Comments on this document are welcome. Please send any comments, suggestions, and corrections to the author, Mike Cowlishaw (mfc@speleotrove.com).
The decNumber module is part of the IBM decNumber package;[3] it implements arbitrary-precision arithmetic with fully tailorable parameters (rounding precision, exponent range, and other factors can all be changed at run time). All decNumber operations always accept arbitrary-length operands. The decNumber module uses a general-purpose internal format (tunable at compile time) which requires conversions to and from any external format. When working with 754r encodings all parameters and results require conversions (each about 100 cycles).
The decFloats modules are also part of the decNumber package; they work directly on the fixed-size encodings with decimal significand. This document gives results for the decDouble and decQuad modules (64-bit and 128-bit formats).
The Intel[4] Decimal Floating-Point Library (IDFPL) is an Intel Software Development Product.[5] The functions in the library work directly on the fixed-size encodings with binary significand (64-bit and 128-bit formats).

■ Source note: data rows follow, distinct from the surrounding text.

Definition stream_badge (m : RequestMetrics) : str :=
  if streaming m then
    match stream_end m with
    | Some e =>
        if bool_decide (e = lit "truncated") then lit "trunc"
        else if bool_decide (e = lit "stalled") then lit "stalled"
        else if bool_decide (e = lit "client_gone") then lit "gone"
        else if bool_decide (e = lit "ok") then lit "ok"
        else if stream_incomplete m then lit "trunc" else lit "ok"
    | None => if stream_incomplete m then lit "trunc" else lit "ok"
    end
  else lit "sync".

Definition finish_cell (m : RequestMetrics) : str :=
  let finish_value := free_form (finish_reason (lengths m)) in
  let t := trim finish_value in
  if bool_decide (t = []) || bool_decide (t = lit "unknown") then lit "n/a"
  else truncate_to_width finish_value MAX_FINISH_CELLS.

Definition dur_value (m : RequestMetrics) : f64 :=
  if f64_is_finite (duration_ms m) then f64_min (duration_ms m) (f64_of_Z 9999999) else S754_nan.

(** ** The compact line *)
Definition compact_head (m : RequestMetrics) : list str :=
  [lit "model=" ++ pad_cells (truncate_to_width (free_form (model m)) 16) 16;
   rate_group m;
   lit "dur=" ++ fmt_right 7 0 (dur_value m) ++ lit "ms";
   lit "ctx=" ++ count_pair (context_used (usage m)) (context_total m);
   lit "tok=" ++ count_pair (prompt_tokens (usage m)) (completion_tokens (usage m));
   lit "stream=" ++ pad_cells (stream_badge m) 7;
   lit "finish=" ++ pad_cells (finish_cell m) 10].

Definition compact_tail (m : RequestMetrics) : list str :=
  match group_name m with Some g => [lit "group=" ++ free_form g] | None => [] end
  ++ (if negb (tps_tier m =? 1) && f64_lt f64_zero (total_tps m)
      then [lit "work=" ++ fmt_f64 2 (total_tps m)] else [])
  ++ match queue_ms (timing m) with
     | Some q => if f64_le (f64_of_Z 1) q then [lit "queue=" ++ fmt_f64 0 q ++ lit "ms"] else []
     | None => []
     end
  ++ match concurrent_requests m with Some c => [lit "concurrent=" ++ show_Z c] | None => [] end
  ++ match positive (cached_tokens (usage m)) with Some c => [lit "cache=" ++ show_Z c] | None => [] end.

Definition format_compact (m : RequestMetrics) : str :=
  trim_end (join (lit " ") (compact_head m) ++ lit " " ++ join (lit " ") (compact_tail m)).

(** ** The pretty box *)
Definition BOX_INNER : nat := 66.
Definition rule (l r : str) : str := l ++ concat (replicate BOX_INNER (lit "─")) ++ r ++ [ascii_of_nat 10].

Definition box_row (content : str) : str :=
  lit "│" ++ content ++ spaces (BOX_INNER - str_width content) ++ lit "│" ++ [ascii_of_nat 10].

(** [" {:<6} "] of an ASCII label; [None]: the subtraction underflows, which panics. *)
Definition labeled_row (label v : str) : str :=
  let head := lit " " ++ label ++ spaces (6 - length label) ++ lit " " in
  box_row (head ++ truncate_to_width v (BOX_INNER - length head)).

Definition opt_row (label : str) (v : option str) : str := match v with Some v => labeled_row label v | None => [] end.

Definition pretty_identity_lines (m : RequestMetrics) : str :=
  labeled_row (lit "Model:") (model m) ++ labeled_row (lit "Time:") (show_time (timestamp m))
  ++ opt_row (lit "Client:") (client_id m) ++ opt_row (lit "Conv:") (conversation_id m).

Definition tps_side (v : option f64) : str :=
  match above_zero v with Some v => fmt_right 6 2 v | None => lit "   n/a" end.
Definition ms_side (v : f64) : str := if f64_lt f64_zero v then fmt_right 7 1 v else lit "    n/a".
Definition floor_side (v : f64) : str := if f64_lt f64_zero v then fmt_right 8 2 v else lit "     n/a".

Definition prefill_row (m : RequestMetrics) : str :=
  box_row (lit "   Prompt Processing: " ++ pad_left " "%char 8 (tps_side (prompt_tps (timing m)))
    ++ lit " tokens/sec (" ++ ms_side (prompt_ms (timing m)) ++ lit "ms)").

Definition pretty_performance_lines (m : RequestMetrics) : str :=
  if tps_tier m =? 1 then
    prefill_row m ++
    box_row (lit "   Generation:        " ++ pad_left " "%char 8 (tps_side (generation_tps (timing m)))
      ++ lit " tokens/sec (" ++ ms_side (generation_ms (timing m)) ++ lit "ms)")
  else
    let prefill_measured := match above_zero (prompt_tps (timing m)) with Some _ => true | None => false end in
    (if prefill_measured then prefill_row m else [])
    ++ box_row (lit "   Decode (floor):    " ++ floor_side (decode_tps_min m) ++ lit " tokens/sec (wall-bounded)")
    ++ box_row (lit "   Work rate:         " ++ fmt_right 8 2 (total_tps m) ++ lit " tokens/sec (all tokens/wall)")
    ++ box_row (if prefill_measured then lit "   (no backend decode rate: prefill measured, floor is a bound)"
                else lit "   (no backend split: decode is a floor, work is cost)").

Definition pretty_tokens_lines (m : RequestMetrics) : str :=
  box_row (lit "   Input: " ++ pad_left " "%char 6 (count_cell (prompt_tokens (usage m)))
    ++ lit " │ Output: " ++ pad_left " "%char 6 (count_cell (completion_tokens (usage m)))
    ++ lit " │ Total: " ++ pad_left " "%char 6 (show_Z (total_tokens (usage m))))
  ++ match reasoning_tokens (usage m) with
     | Some r => box_row (lit "   Reasoning Tokens: " ++ show_Z r)
     | None => []
     end.

Definition context_str (m : RequestMetrics) : str :=
  match context_used (usage m), context_total m, context_percent m with
  | Some used, Some total, Some pct => show_Z used ++ lit "/" ++ show_Z total ++ lit " (" ++ fmt_f64 1 pct ++ lit "%)"
  | Some used, Some total, None => show_Z used ++ lit "/" ++ show_Z total
  | _, _, _ => lit "N/A"
  end.

Definition pretty_badge (m : RequestMetrics) : option str :=
  match stream_end m with
  | Some e =>
      if bool_decide (e = lit "truncated") then Some (lit "TRUNCATED (backend ended without a completion event)")
      else if bool_decide (e = lit "stalled") then Some (lit "STALLED (stream timed out before completion)")
      else if bool_decide (e = lit "client_gone") then None else Some (lit "ok")
  | None => Some (lit "ok")
  end.

Definition pretty_footer_lines (m : RequestMetrics) : str :=
  labeled_row (lit "Context:") (context_str m) ++ labeled_row (lit "Finish:") (finish_reason (lengths m))
  ++ (if streaming m then opt_row (lit "Stream:") (pretty_badge m) else [])
  ++ labeled_row (lit "Duration:") (fmt_f64 1 (duration_ms m) ++ lit "ms")
  ++ opt_row (lit "Concurrent:") (show_Z <$> concurrent_requests m).

Definition format_pretty (m : RequestMetrics) : str :=
  let separator := rule (lit "├") (lit "┤") in
  rule (lit "┌") (lit "┐") ++ box_row (lit " LLM Request Metrics") ++ separator
  ++ pretty_identity_lines m ++ separator ++ box_row (lit " Performance") ++ pretty_performance_lines m
  ++ separator ++ box_row (lit " Tokens") ++ pretty_tokens_lines m ++ separator ++ pretty_footer_lines m
  ++ rule (lit "└") (lit "┘").

Definition format_json (m : RequestMetrics) : str := default (lit "{}") (metrics_json m).

Definition format_metrics (m : RequestMetrics) (format : StatsFormat) : str :=
  match format with
  | Pretty => format_pretty m
  | Json => format_json m
  | Compact => format_compact m
  end.
End Formatter.

(** * Facts *)

(** ** Bytes that can shape a record *)
Definition is_eq_sign (c : ascii) : bool := bool_decide (c = "="%char).
Definition ascii_control (c : ascii) : bool := ((byte_val c <? 32) || (byte_val c =? 127))%Z.
Definition plain (c : ascii) : bool := negb (ascii_control c) && negb (is_eq_sign c).

(** A cell: no control byte, and so many [=]. *)
Definition eq_signs (s : str) : nat := length (filter (λ c, c = "="%char) s).
Definition one_line (s : str) : Prop := Forall (λ c, ascii_control c = false) s.
Definition cell (n : nat) (s : str) : Prop := one_line s ∧ eq_signs s = n.

(** What a Rust string guarantees and the argument needs: an ASCII byte is a
    char of its own. *)
Definition ascii_alone (g : str) : Prop := match g with c :: t => (byte_val c < 128)%Z → t = [] | [] => True end.
Definition text (s : str) : Prop := Forall ascii_alone (chars s).
Definition log_sample_and_should_export (m : RequestMetrics) (max_plausible_prefill_tps : f64) (g : GateState)
    : bool * list GateLog * GateState :=
  if has_throughput_signal m then
    if implausible m max_plausible_prefill_tps then
      let hits := (prefill_implausible g + 1)%Z in
      (true, StatsLine :: (if warns_at hits then [CanaryWarning hits] else []), mkGate (exports_skipped g) hits)
    else (true, [StatsLine], g)
  else
    let skipped := (exports_skipped g + 1)%Z in
    (false, if warns_at skipped then [SkipWarning skipped] else [], mkGate skipped (prefill_implausible g)).

(** ** The point *)
Definition tag_unsafe (c : ascii) : bool :=
  ((byte_val c <? 32) || (byte_val c =? 127))%Z ||
  bool_decide (c = ","%char) || bool_decide (c = "="%char) || bool_decide (c = " "%char).

(** Characters that are replaced are ASCII, so the bytes are mapped. *)
Definition tag_value (raw : str) : str := (λ c, if tag_unsafe c then "_"%char else c) <$> raw.
(** Crossing balanced text inside a container keeps the depth. *)
Lemma scan_container_inner inner :
  jinner inner → ∀ b j depth fuel rest,
  drop j b = inner ++ rest → (0 < depth)%Z → length inner < fuel →
  ∃ fuel', fuel ≤ fuel' + length inner ∧
    scan_container fuel b j depth = scan_container fuel' b (j + length inner) depth.
Proof.
  induction 1 as [|c s Hq Ho Hc _ IH|t s Ht _ IH|o c inner s Ho Hc _ IHi _ IHs];
    intros b j depth fuel rest E Hd Hf; simpl in *.
  - exists fuel. split; [lia|]. by rewrite Nat.add_0_r.
  - destruct fuel as [|fuel]; [lia|]. simpl. rewrite (lookup_at _ _ _ _ E).
    rewrite bool_decide_eq_false_2, Ho, Hc by done.
    rewrite (proj2 (Z.eqb_neq _ _)), (proj2 (Z.ltb_ge _ _)) by lia.
    destruct (IH b (j + 1) depth fuel rest) as (f' & Hf' & ->); [|done|lia|].
    { by eapply drop_cons_at. }
    exists f'. split; [lia|]. f_equal. lia.
  - rewrite <- app_assoc in E. destruct fuel as [|fuel]; [lia|]. simpl.
    destruct (jstring_head t (s ++ rest) Ht) as [t' Et]. rewrite Et in E.
    rewrite (lookup_at _ _ _ _ E). rewrite <- Et in E.
    rewrite bool_decide_eq_true_2, (scan_string_at b j t (s ++ rest)) by done. simpl.
    rewrite length_app in *. pose proof (jstring_length t Ht).
    destruct (IH b (j + length t) depth fuel rest) as (f' & Hf' & ->); [by apply drop_app_at|done|lia|].
    exists f'. split; [lia|]. f_equal. lia.
  - rewrite length_app in *. simpl in *. rewrite <- app_assoc in E. simpl in E.
    destruct fuel as [|fuel]; [lia|]. simpl. rewrite (lookup_at _ _ _ _ E).
    rewrite bool_decide_eq_false_2, Ho by (by apply is_open_not_quote).
    rewrite (proj2 (Z.eqb_neq _ _)), (proj2 (Z.ltb_ge _ _)) by lia.
    apply drop_cons_at in E.
    destruct (IHi b (j + 1) (depth + 1)%Z fuel (c :: s ++ rest)) as (f1 & Hf1 & ->); [done|lia|lia|].
    apply drop_app_at in E. destruct f1 as [|f1]; [lia|]. simpl.
    rewrite (lookup_at _ _ _ _ E). destruct (is_close_not_quote c Hc) as [Hcq Hco].
    rewrite bool_decide_eq_false_2, Hco, Hc by done.
    replace (depth + 1 - 1)%Z with depth by lia.
    rewrite (proj2 (Z.eqb_neq _ _)), (proj2 (Z.ltb_ge _ _)) by lia.
    apply drop_cons_at in E.
    destruct (IHs b (j + 1 + length inner + 1) depth f1 rest) as (f2 & Hf2 & ->); [done|done|lia|].
    exists f2. split; [lia|]. f_equal. lia.
Qed.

All three implementations are open source and written in C.
The decNumber and decFloats implementations require 32-bit binary integer types only, conform to strict aliasing and alignment rules, and are tested for use on both little-endian and big-endian architectures. They support string conversions for both ASCII/UTF8 and EBCDIC, BCD conversions, and decimal integer operations (integer divide, shift, rotate, logical and, or, xor, etc.).
The IDFPL implementation requires 64-bit binary integer and floating-point types, and is assumed to be little-endian and ASCII/UTF8 only (the README files do not refer to big-endian[6] or EBCDIC support). BCD conversions and decimal integer operations are not supported by the IDFPL implementation.
For example, the times below are cycles measured on an Intel Pentium M processor in an IBM X41T Thinkpad[7] – on a Pentium 4 or RISC processor most of the tests would show significantly higher cycle counts. The compiler used also makes a measurable difference, so all the cycle counts were measured using the same hardware, compiler, and compiler options (detailed in the notes in the next section).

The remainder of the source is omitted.